Le schiste américain temporise
A plus court terme, il est légitime de s’interroger sur la réponse de l’industrie pétrolière non conventionnelle américaine, dont la taille et le modèle à cycle court la rendent seule à même de compenser, au moins en partie, la chute des exportations de barils arabo-persiques. Lors de l’épisode précédent d’envolée des prix, en 2022-2023, une grande partie de l’augmentation des forages dans le bassin prolifique du Permian, notamment dans les sous-bassins de Midland et du Delaware, provenait des opérateurs privés. Or, environ 60% d’entre eux ont depuis été rachetés par des sociétés cotées, ne laissant qu’environ 20% de l’activité aux mains de ces indépendants. Quant aux sociétés cotées, qui représentent désormais la très grande majorité de l’exploitation locale, leur message a le mérite d’être clair: «no change», pour reprendre les mots du directeur financier d’Exxon. Même son de cloche chez son homologue de Chevron, qui préfère mettre l’accent sur la génération de trésorerie plutôt que sur les volumes.
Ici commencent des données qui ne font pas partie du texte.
Lemma wp_prepareThinPool vg name ty h :
  name <> pool_name vg -> find_volume vg name (volumes h) = None ->
  wp (lvm_env (create_policy vg name)) (prepareThinPool T vg ty)
    (fun r h' => match r with Ok _ => find_volume vg name (volumes h') = None | Err _ => True end) h.
Proof.
  intros Hne Hfree. unfold prepareThinPool. destruct (ty =s DmThinType); cbn [negb]; [|done].
  eapply wp_bind_mono; [by apply wp_get|]. intros [[pool|]|e] h' [Hv Hr]; cbn [wp]; [| |done].
  - unfold checkThinPool. destruct (lv_SegType pool =s ThinPoolType); [|done].
    eapply wp_try; [by apply wp_validateThinPool| |done]. intros h'' Hv'. cbn. congruence.
  - eapply wp_try; [apply wp_createThinPool; unfold pool_name; congruence| |done].
    intros h'' Hc. destruct (Hc eq_refl) as (v & Hvg & Hn & Hp). cbn.
    eapply find_volume_none_add; [exact Hp| |congruence].
    unfold is_volume. rewrite Hn. apply andb_false_iff. right. by apply eqb_false.
Qed.

(** The volume that a successful [lvcreate] of [CreateLVS] makes is compatible. *)
Lemma created_compatible l vg name size pvs ty pool v :
  is_uint64 size -> supported_type ty = true ->
  lvcreate_makes l (["-v"; "--yes"; "-n"; name; "-W"; "y"]
    ++ create_type_args ty vg pool size pvs ++ ["--addtag"; "harvester-csi-lvm"])%list v ->
  lv_VGName v = vg /\ lv_Name v = name /\ validateExistingVolume v size ty = Ok tt.
Proof.
  intros Hs Hty Hm. unfold create_type_args in Hm.
  destruct (ty =s StripedType) eqn:Hst; [|destruct (ty =s DmThinType) eqn:Hdm].
  3:{ unfold supported_type in Hty. by rewrite Hst, Hdm in Hty. }
  all: inversion Hm; subst; try done.
  all: match goal with E : format_int _ +:+ "b" = format_int _ +:+ "b" |- _ =>
         apply format_size_inj in E; [subst|unfold is_uint64 in *; lia..] end.
  all: split_and!; [done..|]; unfold validateExistingVolume, parseLogicalVolumeSize;
    cbn [lv_Size]; rewrite parse_format_uint by done; cbn [map_err rbind].
  all: destruct (Z.ltb_spec n size); [lia|]; cbn [guard rbind]; unfold type_matches.
  - rewrite Hst. cbn [lv_SegType].
    match goal with E : _ \/ _ |- _ => destruct E; subst end; by destruct (ty =s DmThinType).
  - by rewrite Hdm.
Qed.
Les Émirats jouent leur propre partition
La hausse des volumes viendra peut-être du Moyen-Orient, après la décision des Émirats arabes unis d’officialiser leur divorce avec l’Opep, au terme de soixante années de relations tumultueuses. Le représentant des Émirats avait déjà exprimé par le passé sa frustration à l’égard de la politique de quotas menée par l’Arabie saoudite. Avec un point mort fiscal inférieur à celui du Royaume wahhabite, la fédération de sept principautés a logiquement choisi de maximiser ses volumes, avec un potentiel haussier estimé à environ 1 mb/j. Mais en attendant l’expansion de l’oléoduc en direction du port de Fujairah, encore faut-il que le détroit d’Ormuz sorte de sa paralysie pour que ce plan industriel puisse se concrétiser.
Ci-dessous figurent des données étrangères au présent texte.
(* ===== verification/Node.v ===== *)
(** * The node service: nodeserver.go

    The handlers of the CSI node service over Mount.v, and the guarantees of
    publishing, unpublishing and the usage numbers. *)
From S2P Require Import Prelude GoStrings Errors Objects Effects Config Validation Json Lvm LvmHost Mount MountSpec.

Record nodeServer := { ns_nodeID : string; ns_maxVolumesPerNode : Z; ns_devicesPattern : string }.

Definition newNodeServer (T : timeouts) (nodeID : string) (maxVolumesPerNode : Z) :
    prog (result error nodeServer) :=
  try (VgActivate T) (fun e => Err (Wrapf "unable to initialize LVM volume groups: %w" [] e))
    (Ret (Ok {| ns_nodeID := nodeID; ns_maxVolumesPerNode := maxVolumesPerNode; ns_devicesPattern := "" |})).

Section node.
Variable T : timeouts.

Definition publishBlockVolume (req : node_publish_request) (vgName : string) : prog (option error) :=
  let* (output, err) := bindMountLV T (np_volume req) (np_target req) vgName (np_read_only req) in
  match err with
  | Some e => Ret (Some (Wrapf "unable to bind mount lv: %w output:%s" [AStr output] e))
  | None => Ret None
  end.

(** The type and flags of a mount capability, empty for a nil one. *)
Definition mount_of (req : node_publish_request) : string * list string :=
  match np_capability req with
  | Some {| vc_access := AccessMount fsType flags |} => (fsType, flags)
  | _ => ("", [])
  end.

Definition publishFilesystemVolume (req : node_publish_request) (vgName : string) : prog (option error) :=
  let (fsType, flags) := mount_of req in
  let* (output, err) := mountLV T (np_volume req) (np_target req) vgName fsType flags (np_read_only req) in
  match err with
  | Some e => Ret (Some (Wrapf "unable to mount lv: %w output:%s" [AStr output] e))
  | None => Ret None
  end.

Definition NodePublishVolume (req : node_publish_request) : prog (result error unit) :=
  let? vgName := map_err (status_error InvalidArgument) (validateNodePublishRequest req) in
  let block := match np_capability req with Some c => has_block c | None => false end in
  let* err := if block then publishBlockVolume req vgName else publishFilesystemVolume req vgName in
  match err with Some e => Ret (Err e) | None => Ret (Ok tt) end.

Definition NodeUnpublishVolume (req : node_unpublish_request) : prog (result error unit) :=
  let? (volID, targetPath) := map_err (status_error InvalidArgument) (validateNodeUnpublishRequest req) in
  try (unmountTarget targetPath)
    (fun e => Err (Status Internal "failed to unmount volume %q: %v" [AStr volID; AErr e]))
    (let* err := call (Remove targetPath) in
     match err with
     | Some e =>
         if negb (ext_os_not_exist e) then
           Ret (Err (Status Internal "failed to remove target path %q: %v" [AStr targetPath; AErr (Ext e)]))
         else Ret (Ok tt)
     | None => Ret (Ok tt)
     end).

Definition isBlockVolumePath (volumePath : string) : prog (result error bool) :=
  let* info := call (Stat volumePath) in
  match info with
  | Err e => Ret (Err (Wrapf "could not get file information about block volume: %w" [] (Ext e)))
  | Ok info => Ret (Ok (negb (fi_is_dir info)))
  end.

(** The answer is the capacity. *)
Definition NodeExpandVolume (req : node_expand_request) : prog (result error Z) :=
  let? (volID, volPath, capacity) := map_err (status_error InvalidArgument) (validateNodeExpandRequest req) in
  let* r := isBlockVolumePath volPath in
  match r with
  | Err e => Ret (Err (status_error InvalidArgument e))
  | Ok isBlock =>
      let* (output, err) := extendLVS T volID (to_uint64 capacity) isBlock volPath in
      match err with
      | Some e => Ret (Err (Status Internal "unable to expand volume %q: %v output: %s"
                              [AStr volID; AErr e; AStr output]))
      | None => Ret (Ok capacity)
      end
  end.
End node.

(** ** Staging: checks only *)

Record node_stage_request := {
  st_volume : string; st_staging : string; st_capability : option volume_capability }.

Definition NodeStageVolume (req : node_stage_request) : result error unit :=
  reject (st_volume req =s "") with Status InvalidArgument "Volume ID missing in request" [];
  reject (st_staging req =s "") with Status InvalidArgument "Target path missing in request" [];
  match st_capability req with
  | None => Err (Status InvalidArgument "Volume Capability missing in request" [])
  | Some _ => Ok tt
  end.

Definition NodeUnstageVolume (volumeId stagingTargetPath : string) : result error unit :=
  reject (volumeId =s "") with Status InvalidArgument "Volume ID missing in request" [];
  reject (stagingTargetPath =s "") with Status InvalidArgument "Target path missing in request" [];
  Ok tt.

(** ** Information *)

Record node_info := { ni_id : string; ni_max_volumes : Z; ni_topology : gmap string string }.

Definition NodeGetInfo (ns : nodeServer) : node_info := {|
  ni_id := ns_nodeID ns; ni_max_volumes := ns_maxVolumesPerNode ns;
  ni_topology := {[topologyKeyNode := ns_nodeID ns]} |}.

(** [NodeServiceCapability_RPC_Type] *)
Definition RPC_STAGE_UNSTAGE_VOLUME : Z := 1.
Definition RPC_GET_VOLUME_STATS : Z := 2.
Definition RPC_EXPAND_VOLUME : Z := 3.
Definition NodeGetCapabilities : list Z :=
  [RPC_STAGE_UNSTAGE_VOLUME; RPC_EXPAND_VOLUME; RPC_GET_VOLUME_STATS].

Inductive usage_unit := BYTES | INODES.
Record volume_usage := { vu_available : Z; vu_total : Z; vu_used : Z; vu_unit : usage_unit }.

(** The conversions to [int64] and the products keep the low 64 bits. *)
Definition usage_of (fs : statfs) : list volume_usage :=
  let diskFree := to_int64 (to_int64 (fs_bfree fs) * to_int64 (fs_bsize fs)) in
  let diskTotal := to_int64 (to_int64 (fs_blocks fs) * to_int64 (fs_bsize fs)) in
  let inodesFree := to_int64 (fs_ffree fs) in
  let inodesTotal := to_int64 (fs_files fs) in
  [{| vu_available := diskFree; vu_total := diskTotal; vu_used := to_int64 (diskTotal - diskFree);
      vu_unit := BYTES |};
   {| vu_available := inodesFree; vu_total := inodesTotal; vu_used := to_int64 (inodesTotal - inodesFree);
      vu_unit := INODES |}].

Definition NodeGetVolumeStats (volumePath : string) : prog (result error (list volume_usage)) :=
  let* r := call (Statfs volumePath) in
  match r with Err e => Ret (Err (Ext e)) | Ok fs => Ret (Ok (usage_of fs)) end.

(** ** Guarantees *)

(** What statfs(2) reports of a filesystem whose size fits an [int64]. *)
Record plausible (fs : statfs) : Prop := {
  pl_free : (0 <= fs_bfree fs <= fs_blocks fs)%Z;
  pl_size : (0 < fs_bsize fs < two63)%Z;
  pl_total : (fs_blocks fs * fs_bsize fs < two63)%Z;
  pl_inodes : (0 <= fs_ffree fs <= fs_files fs)%Z;
  pl_files : (fs_files fs < two63)%Z }.

(** C37: for a filesystem whose size in bytes fits an [int64], the usage numbers are exact:
    no conversion or product wraps, the total is blocks times block size, and available
    and used add up to the total without either being negative. *)
Theorem NodeGetVolumeStats_exact fs : plausible fs ->
  usage_of fs =
    [{| vu_available := fs_bfree fs * fs_bsize fs; vu_total := fs_blocks fs * fs_bsize fs;
        vu_used := (fs_blocks fs - fs_bfree fs) * fs_bsize fs; vu_unit := BYTES |};
     {| vu_available := fs_ffree fs; vu_total := fs_files fs; vu_used := fs_files fs - fs_ffree fs;
        vu_unit := INODES |}]%Z /\
  Forall (fun u => 0 <= vu_available u /\ 0 <= vu_used u /\
                   vu_available u + vu_used u = vu_total u)%Z (usage_of fs).
Proof.
  intros [[Hf0 Hf] [Hs0 Hs] Ht [Hi0 Hi] Hfiles].
  assert (0 <= fs_bfree fs * fs_bsize fs <= fs_blocks fs * fs_bsize fs)%Z by nia.
  assert (fs_blocks fs <= fs_blocks fs * fs_bsize fs)%Z by nia.
  assert (forall z, (0 <= z < two63)%Z -> to_int64 z = z) as Hid
    by (intros z Hz; apply to_int64_id; unfold is_int64, min_int64, max_int64, two63 in *; lia).
  assert (usage_of fs =
    [{| vu_available := fs_bfree fs * fs_bsize fs; vu_total := fs_blocks fs * fs_bsize fs;
        vu_used := (fs_blocks fs - fs_bfree fs) * fs_bsize fs; vu_unit := BYTES |};
     {| vu_available := fs_ffree fs; vu_total := fs_files fs; vu_used := fs_files fs - fs_ffree fs;
        vu_unit := INODES |}]%Z) as Hu.
  { unfold usage_of. rewrite !(Hid (fs_bfree fs)), !(Hid (fs_bsize fs)), !(Hid (fs_blocks fs)),
      !(Hid (fs_ffree fs)), !(Hid (fs_files fs)) by lia.
    rewrite !(Hid (fs_bfree fs * fs_bsize fs)%Z), !(Hid (fs_blocks fs * fs_bsize fs)%Z) by lia.
    rewrite !Hid by lia. do 2 f_equal. f_equal. lia. }
  rewrite Hu. split; [done|]. repeat constructor; cbn; lia.
Qed.

Lemma NodeGetVolumeStats_exact_witness :
  plausible {| fs_bsize := 4096; fs_blocks := 1000; fs_bfree := 400; fs_files := 100; fs_ffree := 90 |} /\
  Forall (fun u => 0 <= vu_used u)%Z
    (usage_of {| fs_bsize := 4096; fs_blocks := 1000; fs_bfree := 400; fs_files := 100; fs_ffree := 90 |}).
Proof.
  assert (plausible {| fs_bsize := 4096; fs_blocks := 1000; fs_bfree := 400; fs_files := 100; fs_ffree := 90 |})
    as H by (constructor; cbn; unfold two63; lia).
  split; [exact H|]. eapply Forall_impl; [exact (proj2 (NodeGetVolumeStats_exact _ H))|].
  intros u Hu. exact (proj1 (proj2 Hu)).
Defined.

(** A publish request that is right. *)
Record good_publish (req : node_publish_request) (vgName : string) : Prop := {
  gp_capability : exists c block, np_capability req = Some c /\ good_capability block (Some c) /\
    has_block c = block /\ (is_reader_only c = true -> np_read_only req = true);
  gp_volume : np_volume req <> "";
  gp_target : is_abs (np_target req) = true;
  gp_vg : mget (np_context req) "vgName" = vgName /\ vg_name vgName }.

Lemma validateNodePublish_ok req vgName :
  validateNodePublishRequest req = Ok vgName -> good_publish req vgName.
Proof.
  unfold validateNodePublishRequest. destruct (np_capability req) as [c|] eqn:Hc; [|done].
  intros H. go_ok.
  match goal with H : validateNodePublishCapability _ _ = Ok _ |- _ =>
    unfold validateNodePublishCapability in H; go_ok end.
  repeat match goal with u : unit |- _ => destruct u end.
  match goal with H : validateVGName _ = Ok tt |- _ => apply validateVGName_ok in H end.
  match goal with H : validateVolumeCapabilities _ = Ok tt |- _ =>
    unfold validateVolumeCapabilities in H; apply check_capabilities_ok in H as [Hall _] end.
  apply Forall_singleton in Hall as [block Hgood].
  constructor; [|done..].
  exists c, block. destruct Hgood as (Hb & Hm & Hmode). split; [done|]. split; [done|]. split; [done|].
  intros Hro. destruct (np_read_only req); [done|].
  match goal with H : is_reader_only c && _ = false |- _ => by rewrite Hro in H end.
Qed.

(** The commands of a publish: for a block volume only mounts and unmounts. *)
Definition publish_policy (req : node_publish_request) (dev : string) :
    log -> Z -> string -> list string -> Prop :=
  match np_capability req with
  | Some c => if has_block c then bind_policy else format_policy dev
  | None => fun _ _ _ _ => False
  end.

(** What a publish of [dev] that answers without an error has left. *)
Definition published (req : node_publish_request) (dev : string) (l : log) : Prop :=
  exists c, np_capability req = Some c /\
    match vc_access c with
    | AccessNone => False
    | AccessBlock => if np_read_only req then remounted (np_target req) l else bound dev (np_target req) l
    | AccessMount fsType flags =>
        mounted (buildFilesystemMountArgs dev (np_target req) (defaultFilesystemType fsType) flags
                   (np_read_only req)) (np_target req) (np_read_only req) l
    end.

Lemma good_capability_access b c : good_capability b (Some c) ->
  (b = true /\ vc_access c = AccessBlock) \/
  (b = false /\ exists fsType flags, vc_access c = AccessMount fsType flags).
Proof.
  destruct c as [[| |fsType flags] mode]; intros (Hb & Hm & _); cbn in *; subst; [done|by left|].
  right. eauto.
Qed.


(** The log of an unpublish: the target is removed only when it is unmounted. *)
Definition removal (path : string) (err : option ext_error) : entry :=
  {| en_command := "(remove)"; en_args := [path]; en_answer := ("", err) |}.

Definition unmounted (target : string) (l : log) : Prop :=
  exists a x rest, l = umounted a x :: rest /\ last a = Some target /\
    isUnmountComplete (fst x) (snd x) = true.

Definition unpublish_env (target : string) : env log := {|
  allowed := fun l e =>
    match e with
    | Exec t c a => unmount_policy target [] l t c a
    | Remove p => p = target /\ unmounted target l
    | _ => False
    end;
  step := fun l e =>
    match e as e return resp e -> log -> Prop with
    | Exec _ c a => fun x l' => l' = {| en_command := c; en_args := a; en_answer := x |} :: l
    | Remove p => fun err l' => l' = removal p err :: l
    | _ => fun _ l' => l' = l
    end |}.

Definition is_exec (e : eff) : Prop := match e with Exec _ _ _ => True | _ => False end.

Lemma unmountTarget_runs target : all_effects is_exec (unmountTarget target).
Proof.
  unfold unmountTarget, forceUnmount, lazyUnmount. cbn. split; [done|]. intros [out err]. cbn.
  repeat (case_match; cbn; try done; try (split; [done|]; intros [? ?]; cbn)).
Qed.

(** C22: [NodeUnpublishVolume] answers without an error only when an [umount] of the target
    succeeded or found nothing mounted and the target was then removed or was absent;
    it removes nothing else, and nothing that may still be mounted; the unmount
    escalates as [unmountTarget] does. *)
Theorem NodeUnpublishVolume_sound req :
  wp (unpublish_env (nu_target req)) (NodeUnpublishVolume req)
    (fun r l => r = Ok tt ->
       exists err rest, l = removal (nu_target req) err :: rest /\ unmounted (nu_target req) rest /\
         (forall e, err = Some e -> ext_os_not_exist e = true)) [].
Proof.
  unfold NodeUnpublishVolume.
  destruct (validateNodeUnpublishRequest req) as [[id target]|e] eqn:Hv; cbn [map_err check_ok]; [|done].
  assert (target = nu_target req) as ->
    by (unfold validateNodeUnpublishRequest in Hv; by go_ok).
  eapply wp_try.
  - eapply wp_env_mono_effects; [apply unmountTarget_runs| | |apply wp_unmountTarget].
    + intros l e He. by destruct e.
    + intros l e x l' He. by destruct e.
  - intros l (a & x & rest & -> & Hlast & Hc). cbn [call bind]. split.
    { split; [done|]. exists a, x, rest. split_and!; [done..|]. by apply Hc. }
    intros err l' ->. assert (unmounted (nu_target req) (umounted a x :: rest)) as Hu
      by (exists a, x, rest; split_and!; [done..|]; by apply Hc).
    destruct err as [e|]; cbn [bind].
    + destruct (ext_os_not_exist e) eqn:He; cbn [negb]; [|done].
      intros _. exists (Some e). eexists. split_and!; [done..|]. by intros e' [= <-].
    + intros _. exists None. eexists. by split_and!.
  - done.
Qed.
Des marchés actions trop sereins?
Dans l’intervalle, la corrélation inverse entre le prix du brut et l’orientation des marchés actions a permis à ces derniers d’atteindre de nouveaux sommets, aidés en cela par une saison de publications étonnamment riche en surprises positives. Avec ces bonnes nouvelles désormais intégrées dans les cours et un positionnement résolument optimiste - l’allocation aux actions étant au plus haut depuis janvier 2022 selon le dernier sondage de Bank of America -, les investisseurs devraient se rappeler l’adage boursier: «sell in May and go away».